Studio News

#3 Reduced Food Waste


One of the great miracles of life on this planet is the creation of food... For more than a third of the worlds labour force, the production of food is the source of their livelihoods, and all people are sustained by consuming it...

The food we waste contributes 4.4 gigatonnes of carbon dioxide equivalent into the atmosphere each year - roughly 8 percent of total anthropogenic greenhouse gas emissions. Ranked with countries, food waste would be the third largest emitter of greenhouse gases globally, just behind the United States and China. A fundamental equation is off kilter: people who need food are not getting it, and food that is not getting consumed is heating up the planet...

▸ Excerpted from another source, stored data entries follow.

(** The [try] block of the line handler, followed by [rl.prompt()]. *)
Definition chatTurnTools (input : string) (c : Chat) : Chat :=
  let messages1 := messages c ++ [Build_Message user input] in
  let store0 := logInteraction messages1 (store c) in
  let trace1 := trace c ++ [OutThinking; CallGenerate messages1] in
  let after := (agent_run messages1 store0).1 in
  let store1 := mkStore (files after) (currentSessionId store0) (ticks after) in
  let caught (tr : list Event) :=
    mkChat store1 messages1 (tr ++ [OutErrorGenerating; OutPrompt]) in
  match (agent_run messages1 store0).2 with
  | None => caught trace1
  | Some result =>
      let trace2 :=
        trace1 ++ (if truthy_text (responseText_of result) then []
                   else [OutEmptyResponse]) in
      match responseText_of result with
      | None => caught trace2
      | Some responseText =>
          let formattedResponse := formatResponse responseText in
          let trace3 := trace2 ++ [CallMarkedParse formattedResponse] in
          match marked_parse formattedResponse with
          | None => caught trace3
          | Some rendered =>
              let messages2 :=
                messages1 ++ [Build_Message assistant (assistantContent responseText)] in
              let store2 := logInteraction messages2 store1 in
              mkChat store2 messages2 (trace3 ++ [OutRendered rendered; OutPrompt])
          end
      end
  end.

(** The line handler with such an agent.  The branches of the commands and
    of the empty line do not call the agent and are those of [handleLine]. *)
Definition handleLineTools (line : string) (c : Chat) : LineResult :=
  let input := trim line in
  if is_command input || is_empty input
  then handleLine Date_toISOString Date_getTime (fun _ => None) marked_parse line c
  else Continue (chatTurnTools input c).

End ChatTurnTools.

(** An agent whose tools are never called. *)
Definition no_tools (agent_generate : list Message -> option GenerateResult)
  : list Message -> Store -> Store * option GenerateResult :=
  fun messages st => (st, agent_generate messages).

(** ** Session files as [JSON.parse] reads them

    [Json s] is a file whose text parses to a record of the declared type
    [Session].  [JSON.parse] takes any JSON text, and [listSessions] pushes
    whatever it returns; what follows tells what the listing does with
    values of any shape. *)

#[warnings="-register-all"] Inductive JsValue :=
| JNull
| JBool (b : bool)
| JNumber (literal : string)
| JString (s : string)
| JArray (items : list JsValue)
| JObject (fields : list (string * JsValue)).

Inductive RawFile :=
| RawUnparseable (raw : string)   (* [JSON.parse] throws *)
| RawJson (v : JsValue).          (* [JSON.parse] returns [v] *)

(** How a call completes. *)
Inductive Completion (A : Type) :=
| Throws                 (* a [TypeError] reaches the caller *)
| Returns (a : A).

Arguments Throws {A}.
Arguments Returns {A} a.

Definition is_null (v : JsValue) : bool :=
  match v with JNull => true | _ => false end.

(** [v[key]] for a value [v] that is not [null]: the field of an object, the
    last one when the text repeats the key; [undefined], here [None], on a
    boolean, a number, a string or an array. *)
Definition get_field (key : string) (v : JsValue) : option JsValue :=
  match v with
  | JObject fields =>
      snd <$> List.find (fun field => String.eqb field.1 key) (rev fields)
  | _ => None
  end.

Definition message_json (m : Message) : JsValue :=
  JObject [("role", JString (match role m with
                             | user => "user"
                             | assistant => "assistant"
                             end));
           ("content", JString (content m))].

(** The value [JSON.parse] returns on [JSON.stringify(s, null, 2)]. *)
Definition session_json (s : Session.t) : JsValue :=
  JObject [("id", JString (Session.id s));
           ("filename", JString (Session.filename s));
           ("createdAt", JString (Session.createdAt s));
           ("messages", JArray (map message_json (Session.messages s)))].

Definition raw_file (d : FileData) : RawFile :=
  match d with
  | Unparseable raw => RawUnparseable raw
  | Json s => RawJson (session_json s)
  end.

Section RawListing.

Variable Date_getTime : string -> option Z.
(** [new Date(v).getTime()] for [v] that is not a string; [None] as the
    argument is [undefined], [None] as the result is [NaN]. *)
Variable Date_of_value : option JsValue -> option Z.

(** [new Date(v.createdAt).getTime()], for [v] that is not [null]. *)
Definition raw_time (v : JsValue) : option Z :=
  match get_field "createdAt" v with
  | Some (JString s) => Date_getTime s
  | other => Date_of_value other
  end.

(** The comparator of [listSessions] on two values that are not [null]. *)
Definition compareCreatedAtRaw (a b : JsValue) : Z :=
  match raw_time b, raw_time a with
  | Some tb, Some ta => (tb - ta)%Z
  | _, _ => 0%Z
  end.

(** [sessions.sort(...)].  The comparator reads [createdAt] of both its
    arguments, which throws on [null]; and a sort of two elements or more
    passes every element to the comparator. *)
Definition sortRaw (sessions : list JsValue) : Completion (list JsValue) :=
  if (2 <=? length sessions)%nat && existsb is_null sessions then Throws
  else Returns (js_sort compareCreatedAtRaw sessions).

The United Nations’ Sustainable Development Goals speak to this chain of “orphaned” food, calling for halving per capita global food waste at the retail and consumer levels by 2030, as well as reducing food losses along production and supply chains...

Most important is to pre-empt food waste before it happens, for greatest reduction of upstream emissions, followed by reallocation of unwanted food for human consumption or another reuse. Standardising date labelling on food packages is an essential step. Currently “sell by” “best before” and the like are largely unregulated designations, indicating when food should taste best. Though not focussed on safety, these markers confuse consumers about expiration...



After taking into account the adoption of plant rich diets, if 50 percent of food waste is reduced by 2050, avoided emissions could be equal to 26.2 gigatonnes of carbon dioxide. Reducing waste also avoids the deforestation for additional farmland, preventing 44.4 gigatonnes of additional emissions. We used forecasts of regional waste estimates farm to household. This data shows that up to 35 percent food in high income economies is thrown out by consumers, in low income economies, however relatively little is wasted at the household level.


“Drawdown: the most comprehensive plan ever proposed to reverse global warming”, pp. 42-43.